Solamente podía pensar en que yo ya no formaba parte de la vida de mis seres queridos. Sabía que debían estar muertos de preocupación. ¿Habrían adivinado que Jake me había traído aquí, o estaban a punto de denunciar mi desaparición? Sabía que si me encontrara prisionera en cualquier punto de la Tierra, mis hermanos me localizarían. Pero no tenía ni idea de si sus sentidos podrían llegar hasta el centro de la Tierra.

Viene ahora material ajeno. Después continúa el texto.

Definition mark_memory_reviewed (quarantine_id : string) (st : status) (at_ : string)
    (expected_sha256 expected_updated_at : option string) : eff qdb unit := transaction (
  i ← require_reviewable quarantine_id at_;
  _ ← lift (_assert_snapshot i expected_sha256 expected_updated_at);
  _ ← lift (ensure (bool_decide (it_kind i = "recalled_memory")) only_memories);
  mark_recalled i st at_ None).

Definition complete_side_effect (quarantine_id at_ : string) (expected_sha256 : option string) : eff qdb unit :=
  transaction (
    _ ← require_side_effect_started quarantine_id at_ expected_sha256;
    _ ← update_item quarantine_id (set_status REVIEW_SIDE_EFFECT_COMPLETED at_);
    insert_event quarantine_id (status_text REVIEW_SIDE_EFFECT_COMPLETED) at_ [] None).

(** [error.kind] of a gateway error, ["unknown"] otherwise. *)
Definition gateway_kind_text (k : gateway_kind) : string :=
  match k with
  | KTimeout => "timeout" | KHttp => "http" | KInvalidResponse => "invalid-response" | KNetwork => "network"
  | KResponseTooLarge => "response-too-large" | KUnsafeResponse => "unsafe-response"
  | KResponseScanUnavailable => "response-scan-unavailable"
  end.

Definition error_kind (error : exn) : string :=
  match error with EGateway g => gateway_kind_text (gw_kind g) | _ => "unknown" end.

Definition interrupt_review (claimed : item) (at_ : string) (error : exn) : eff qdb unit := transaction (
  current ← fetch_item (it_quarantine_id claimed);
  match current with
  | None => mret ()
  | Some c =>
      if negb (elem (it_status c) [REVIEW_IN_PROGRESS; REVIEW_SIDE_EFFECT_STARTED])
         || negb (bool_decide (it_updated_at c = at_))
      then mret ()
      else if negb (elem (it_status claimed) REVIEWABLE_STATUSES)
      then raise (ERuntimeError ("cannot restore review to " +:+ status_text (it_status claimed))%string)
      else
        _ ← update_item (it_quarantine_id claimed) (set_status (it_status claimed) at_);
        insert_event (it_quarantine_id claimed) "review_interrupted" at_
          [("outcome", JStr "restored"); ("status", JStr (status_text (it_status claimed)));
           ("error_kind", JStr (error_kind error))] None
  end).
Lemma spares_bind {A B} (m : eff qdb A) (k : A -> eff qdb B) : spares m -> (forall d a d', m d = (Ok a, d') -> spares (k a)) -> spares (m ≫= k).
Proof.
  intros Hm Hk d r d' Hg Hr. unfold mbind, eff_bind in Hr. destruct (m d) as [[a|e] d1] eqn:E; [|injection Hr as _ <-; by eapply Hm].
  eapply (Hk _ _ _ E); [|exact Hr]. by eapply Hm.
Qed.

Lemma spares_transaction {A} (m : eff qdb A) : spares m -> spares (transaction m).
Proof.
  intros Hm d r d' Hg Ht. destruct r as [a|e]; [apply transaction_ok_inv in Ht; by eapply Hm|by apply transaction_err in Ht as [-> _]].
Qed.

Lemma spares_execute f : (forall t, get t id = Some i -> get (f t) id = Some i) -> spares (execute_items f).
Proof.
  intros Hf d r d' Hg Hr. destruct r as [u|e]; [|by apply execute_items_err in Hr as ->]. apply execute_items_ok in Hr as [-> _]. by apply Hf.
Qed.

Lemma get_id t : get t id = Some i -> it_quarantine_id i = id.
Proof. by intros [_ ?]%get_elem. Qed.

(** Statements on other rows. *)
Lemma spares_update p f : p i = false -> (forall r, it_quarantine_id (f r) = it_quarantine_id r) -> spares (execute_items (update_where p f)).
Proof. intros Hp Hf. apply spares_execute. intros t Hg. rewrite get_update, Hg by done. simpl. by rewrite Hp. Qed.

Lemma spares_delete p : p i = false -> spares (execute_items (delete_where p)).
Proof.
  intros Hp. apply spares_execute. intros t. unfold get, fetchone, delete_where. induction t as [|r t IH]; simpl; [done|].
  destruct (has_key it_quarantine_id id r) eqn:Ek; [intros [= ->]; rewrite Hp; simpl; by rewrite Ek|].
  intros Hg. destruct (p r); simpl; [by apply IH|]. rewrite Ek. by apply IH.
Qed.

Lemma started_not_in_progress qid : in_progress_row qid i = false.
Proof. unfold in_progress_row. rewrite started. by rewrite andb_false_r. Qed.

Lemma spares_recover_row row at_ : spares (_expire_stale_claim row at_) /\ spares (_restore_stale_claim row at_).
Proof.
  split; (apply spares_bind; [|intros; apply spares_event]).
  - apply spares_delete, started_not_in_progress.
  - apply spares_update; [apply started_not_in_progress|done].
Qed.
(* ===== verification/Maintenance.v ===== *)
(** * Quarantine maintenance

    Models [memory_router/maintenance.py]: the preview and the confirmed
    cleanup of queued items, the sweep of expired items and the pruning of old
    audit events in batches, with their optional export. Rows that SQL orders
    by a column with ties are taken in table order. *)

From Stdlib Require Import ZArith Lia Ascii.
From stdpp Require Import base sets strings numbers list.
From S2P Require Import Prelude Errors Text Json Timestamps Repository RepositoryProps Review ReviewProps Envelope.

Local Open Scope Z_scope.

Definition BATCH_LIMIT : nat := 1000.

(** ** The cleanup filter *)

(** [value.upper()] of ASCII text. *)
Definition ascii_upper (c : ascii) : ascii := if is_lower c then chr (code_of c - 32) else c.
Definition str_upper (s : string) : string := of_chars (map ascii_upper (chars s)).

(** [[+-](?:[01]\d|2[0-3]):[0-5]\d] or [[Zz]], to the end of the text. *)
Definition zone_match (l : list ascii) : bool :=
  match l with
  | [z] => elem z ["Z"; "z"]%char
  | [s; h1; h2; c; m1; m2] =>
      elem s ["+"; "-"]%char
      && ((elem h1 ["0"; "1"]%char && is_digit h2) || (is_char "2" h1 && in_range 48 51 h2))
      && is_char ":" c && in_range 48 53 m1 && is_digit m2
  | _ => false
  end.

(** [_CLEANUP_TIME.fullmatch]: the fraction group, empty when there is none. *)
Definition cleanup_time_match (value : string) : option (list ascii) :=
  '(_, l1) ← read_digits 4 (chars value);
  '(_, l2) ← read_char (is_char "-") l1;
  '(_, l3) ← read_digits 2 l2;
  '(_, l4) ← read_char (is_char "-") l3;
  '(_, l5) ← read_digits 2 l4;
  '(_, l6) ← read_char (fun c => elem c ["T"; "t"]%char) l5;
  '(_, l7) ← read_digits 2 l6;
  '(_, l8) ← read_char (is_char ":") l7;
  '(_, l9) ← read_digits 2 l8;
  '(_, l10) ← read_char (is_char ":") l9;
  '(_, l11) ← read_digits 2 l10;
  match l11 with
  | c :: l' =>
      if is_char "." c then
        let (ds, rest) := span_digits l' in
        match ds with
        | [] => None
        | _ => if zone_match rest then Some ds else None
        end
      else if zone_match l11 then Some [] else None
  | [] => None
  end.

Definition invalid_cleanup_time : exn :=
  raise_http 400 "invalid_cleanup_time" "older_than must be an ISO timestamp with a timezone (Z or +/-HH:MM)".

(** [_cleanup_cutoff]: the cutoff at its millisecond, and whether digits of the
    fraction beyond it are lost. The zone is required, so the host's own zone
    does not matter. *)
Definition _cleanup_cutoff (value : json) : result (string * bool) :=
  match value with
  | JStr s =>
      match cleanup_time_match s with
      | None => Err invalid_cleanup_time
      | Some fraction =>
          match fromisoformat (str_upper s) with
          | None => Err invalid_cleanup_time
          | Some dt =>
              match iso_format 0 dt with
              | None => Err invalid_cleanup_time
              | Some cutoff => Ok (cutoff, existsb (fun c => negb (is_char "0" c)) (drop 3 fraction))
              end
          end
      end
  | _ => Err invalid_cleanup_time
  end.

Definition invalid_cleanup (m : string) : exn := raise_http 400 "invalid_cleanup" m.

(** [CLEANUP_FILTER_SQL] *)
Definition cleanup_filter (r : item) : bool := negb (elem (it_status r) (IN_REVIEW_STATUSES ++ FINAL_STATUSES)).
(** [REVIEWABLE_FILTER_SQL] *)
Definition reviewable_filter (r : item) : bool := elem (it_status r) REVIEWABLE_STATUSES.

(** The reasons of a request body: absent, or a list of text. *)
Definition cleanup_reasons (reasons : option json) : result (list string) :=
  match reasons with
  | None => Ok []
  | Some (JList l) =>
      if negb (forallb (fun v => match v with JStr _ => true | _ => false end) l)
      then Err (invalid_cleanup "cleanup reasons must contain strings")
      else
        let selected := omap (fun v => match v with JStr s => Some s | _ => None end) l in
        if negb (forallb (fun s => elem s _REASONS) selected)
        then Err (invalid_cleanup "cleanup reasons must be supported quarantine reasons")
        else Ok selected
  | Some _ => Err (invalid_cleanup "cleanup reasons must be an array")
  end.

(** [cleanup_params], as the condition its SQL states. *)
Definition cleanup_params (scope : string) (reasons older_than : option json) : result (item -> bool) :=
  if negb (elem scope ["pending"; "all"]%string)
  then Err (invalid_cleanup "cleanup scope must be pending or all")
  else
    selected ← cleanup_reasons reasons;
    let base := if decide (scope = "pending") then reviewable_filter else cleanup_filter in
    let by_reason r := match selected with [] => true | _ => elem (it_reason r) selected end in
    match older_than with
    | None => Ok (fun r => base r && by_reason r)
    | Some v =>
        '(cutoff, has_submillisecond) ← _cleanup_cutoff v;
        Ok (fun r => base r && by_reason r
                     && (if has_submillisecond : bool then str_le (it_created_at r) cutoff
                         else str_lt (it_created_at r) cutoff))
    end.

(** ** Cleanup *)

Definition preview_cleanup (scope : string) (reasons older_than : option json) : eff qdb (Z * Z) :=
  where_ ← lift (cleanup_params scope reasons older_than);
  d ← get_state;
  mret (count_where where_ (q_items d), sum_where it_encrypted_bytes where_ (q_items d)).

Definition cleanup_details (scope : string) (reasons older_than : option json) : list (string * json) :=
  [("filter", JDict ([("scope", JStr scope)]
     ++ match reasons with Some (JList (_ :: _) as l) => [("reasons", l)] | _ => [] end
     ++ match older_than with Some v => [("older_than", v)] | None => [] end))].

Definition cleanup (scope : string) (reasons older_than : option json) (expected_count : Z) (at_ : string)
    (actor : option string) : eff qdb (Z * Z) :=
  where_ ← lift (cleanup_params scope reasons older_than);
  transaction (
    d ← get_state;
    let rows := select_where where_ (q_items d) in
    _ ← lift (ensure (Z.of_nat (length rows) =? expected_count)
                (raise_http 409 "quarantine_cleanup_changed" "quarantine cleanup selection changed after preview"));
    _ ← for_each (fun row =>
          _ ← delete_item (it_quarantine_id row);
          insert_event (it_quarantine_id row) "cleanup" at_ (cleanup_details scope reasons older_than) actor) rows;
    mret (Z.of_nat (length rows), foldr Z.add 0 (map it_encrypted_bytes rows))).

Cuando pensaba en mi familia, recordaba las cosas más sencillas: cómo mi hermano experimentaba en la cocina manejando la comida como si fuera un arte; cómo mi hermana me cepillaba el cabello con una habilidad que solo ella tenía. Pensaba en los dedos de mi hermano, que conseguían que cualquier instrumento se rindiera a su voluntad; pensaba en la cascada de cabello dorado de Ivy. Pero casi todo el tiempo pensaba en Xavier: en las simpáticas arruguitas que se le formaban a los lados de los ojos cada vez que sonreía, y en el olor que quedaba en el Chevy después de que comiéramos hamburguesas y patatas fritas delante del océano con la capota plegada. A pesar de que tan solo habían pasado pocos días de mi desaparición, a cada momento que pasaba sentía una tristeza mayor. Lo peor de todo era que sabía que Xavier se estaría echando la culpa a sí mismo y que yo no podía hacer nada para aplacar ese sentimiento.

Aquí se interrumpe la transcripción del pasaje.